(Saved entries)
(** * GeneSim-Lab: a shallow embedding of the Mendelian simulation engine

    The development follows [main.py]: gene definitions ([Gene]), the
    genotype validator ([GeneComposition.validate]), populations
    ([SimulationGroup]) and the command layer ([GeneticSimulationSystem]).

    Conventions of the embedding.
    - A Python [str] is a [string]; the text handled by the engine is taken
      over the one-byte alphabet, where [str.upper] and [str.lower] act on
      the letters a-z and A-Z and fix every other character.
    - A [raise] is a value [Raise e]; the state at the point of the raise
      is returned with it, because several methods mutate their object
      before they fail.
    - The dictionaries [genes] and [groups] are finite maps keyed by
      strings; [set()] is a finite set.
    - The module-level pseudo-random generator is a tape of natural numbers
      consumed from the front: [randbelow n] is the next number modulo [n].
      Quantifying over tapes quantifies over all outcomes of the draws. *)

From Stdlib Require Import ZArith Ascii String.
From stdpp Require Import base option list gmap strings fin_maps.

Local Open Scope string_scope.
Local Open Scope list_scope.
(** * sgnlp / senticnet_gcn / utils.py: data preparation for SenticNet-GCN

    A shallow embedding of [src/sgnlp/models/senticnet_gcn/utils.py]:
    the embedding-matrix builder, the dataset container, the bucket
    iterator (sorting, padding, shuffled traversal) and the dataset
    reader, followed by the properties of the specification that were
    checked against them.

    Conventions of the embedding.
    - Python exceptions are values of [exn]; a computation that may raise
      has type [result A].
    - Python [int] is [Z]; a Python [str] is a [string] (the ASCII part of
      the character set: case folding and white space are the ASCII ones).
    - A [BatchEncoding] is a dictionary from field names to sequences; the
      encodings are mutable objects that live in a store ([heap]) and are
      referred to by location, because [pad_batch_encoding] updates its
      argument in place and returns that same object. *)

From Stdlib Require Import ZArith List Ascii String Permutation Sorted Lia Bool.
From stdpp Require Import gmap strings list fin_maps.

Open Scope Z_scope.

(** ** Exceptions and fallible computations *)

Inductive exn : Type :=
| IndexError
| KeyError
| ValueError
| TypeError
| ZeroDivisionError
| Dangling. (* not a Python exception: a location that the store does not
               hold; no run of the program produces one *)

Inductive result (A : Type) : Type :=
| Ok (a : A)
| Raise (e : exn).

Arguments Ok {A} a.
Arguments Raise {A} e.

Definition rbind {A B : Type} (r : result A) (k : A -> result B) : result B :=
  match r with
  | Ok a => k a
  | Raise e => Raise e
  end.

Notation "'let?' x ':=' r 'in' k" := (rbind r (fun x => k))
  (at level 10, x pattern, r at level 100, k at level 200).

(** ** Python sequences *)

Module Py.

(** [l[i]] for a Python list: indices [0 .. n-1] count from the front,
    [-n .. -1] from the back, anything else raises [IndexError]. *)
Definition getitem {A : Type} (l : list A) (i : Z) : result A :=
  let n := Z.of_nat (length l) in
  let j := if i <? 0 then i + n else i in
  if (j <? 0) || (n <=? j) then Raise IndexError
  else match l !! Z.to_nat j with
       | Some x => Ok x
       | None => Raise IndexError
       end.

(** [l[lo:hi]] for non-negative bounds: positions [lo .. hi-1] that exist. *)
Definition slice {A : Type} (l : list A) (lo hi : nat) : list A :=
  firstn (hi - lo) (skipn lo l).

(** [range(start, stop, step)] for a positive [step] *)
Definition range (start stop step : Z) : list Z :=
  map (fun k => start + Z.of_nat k * step)
      (seq 0 (Z.to_nat ((stop - start + step - 1) / step))).

(** [d[k]] for a dictionary *)
Definition dict_getitem {K : Type} `{Countable K} {V : Type}
    (d : gmap K V) (k : K) : result V :=
  match d !! k with
  | Some v => Ok v
  | None => Raise KeyError
  end.

End Py.

(** ** ABSADataset *)

Module ABSADataset.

* **Task prompt**
Each of the entries above is to be repeated exactly.

* **Answer to this exercise**
(** * GeneSim-Lab: a shallow embedding of the Mendelian simulation engine

    The development follows [main.py]: gene definitions ([Gene]), the
    genotype validator ([GeneComposition.validate]), populations
    ([SimulationGroup]) and the command layer ([GeneticSimulationSystem]).

    Conventions of the embedding.
    - A Python [str] is a [string]; the text handled by the engine is taken
      over the one-byte alphabet, where [str.upper] and [str.lower] act on
      the letters a-z and A-Z and fix every other character.
    - A [raise] is a value [Raise e]; the state at the point of the raise
      is returned with it, because several methods mutate their object
      before they fail.
    - The dictionaries [genes] and [groups] are finite maps keyed by
      strings; [set()] is a finite set.
    - The module-level pseudo-random generator is a tape of natural numbers
      consumed from the front: [randbelow n] is the next number modulo [n].
      Quantifying over tapes quantifies over all outcomes of the draws. *)

From Stdlib Require Import ZArith Ascii String.
From stdpp Require Import base option list gmap strings fin_maps.

Local Open Scope string_scope.
Local Open Scope list_scope.
(** * sgnlp / senticnet_gcn / utils.py: data preparation for SenticNet-GCN

    A shallow embedding of [src/sgnlp/models/senticnet_gcn/utils.py]:
    the embedding-matrix builder, the dataset container, the bucket
    iterator (sorting, padding, shuffled traversal) and the dataset
    reader, followed by the properties of the specification that were
    checked against them.

    Conventions of the embedding.
    - Python exceptions are values of [exn]; a computation that may raise
      has type [result A].
    - Python [int] is [Z]; a Python [str] is a [string] (the ASCII part of
      the character set: case folding and white space are the ASCII ones).
    - A [BatchEncoding] is a dictionary from field names to sequences; the
      encodings are mutable objects that live in a store ([heap]) and are
      referred to by location, because [pad_batch_encoding] updates its
      argument in place and returns that same object. *)

From Stdlib Require Import ZArith List Ascii String Permutation Sorted Lia Bool.
From stdpp Require Import gmap strings list fin_maps.

Open Scope Z_scope.

(** ** Exceptions and fallible computations *)

Inductive exn : Type :=
| IndexError
| KeyError
| ValueError
| TypeError
| ZeroDivisionError
| Dangling. (* not a Python exception: a location that the store does not
               hold; no run of the program produces one *)

Inductive result (A : Type) : Type :=
| Ok (a : A)
| Raise (e : exn).

Arguments Ok {A} a.
Arguments Raise {A} e.

Definition rbind {A B : Type} (r : result A) (k : A -> result B) : result B :=
  match r with
  | Ok a => k a
  | Raise e => Raise e
  end.

Notation "'let?' x ':=' r 'in' k" := (rbind r (fun x => k))
  (at level 10, x pattern, r at level 100, k at level 200).

(** ** Python sequences *)

Module Py.

(** [l[i]] for a Python list: indices [0 .. n-1] count from the front,
    [-n .. -1] from the back, anything else raises [IndexError]. *)
Definition getitem {A : Type} (l : list A) (i : Z) : result A :=
  let n := Z.of_nat (length l) in
  let j := if i <? 0 then i + n else i in
  if (j <? 0) || (n <=? j) then Raise IndexError
  else match l !! Z.to_nat j with
       | Some x => Ok x
       | None => Raise IndexError
       end.

(** [l[lo:hi]] for non-negative bounds: positions [lo .. hi-1] that exist. *)
Definition slice {A : Type} (l : list A) (lo hi : nat) : list A :=
  firstn (hi - lo) (skipn lo l).

(** [range(start, stop, step)] for a positive [step] *)
Definition range (start stop step : Z) : list Z :=
  map (fun k => start + Z.of_nat k * step)
      (seq 0 (Z.to_nat ((stop - start + step - 1) / step))).

(** [d[k]] for a dictionary *)
Definition dict_getitem {K : Type} `{Countable K} {V : Type}
    (d : gmap K V) (k : K) : result V :=
  match d !! k with
  | Some v => Ok v
  | None => Raise KeyError
  end.

End Py.

(** ** ABSADataset *)

Module ABSADataset.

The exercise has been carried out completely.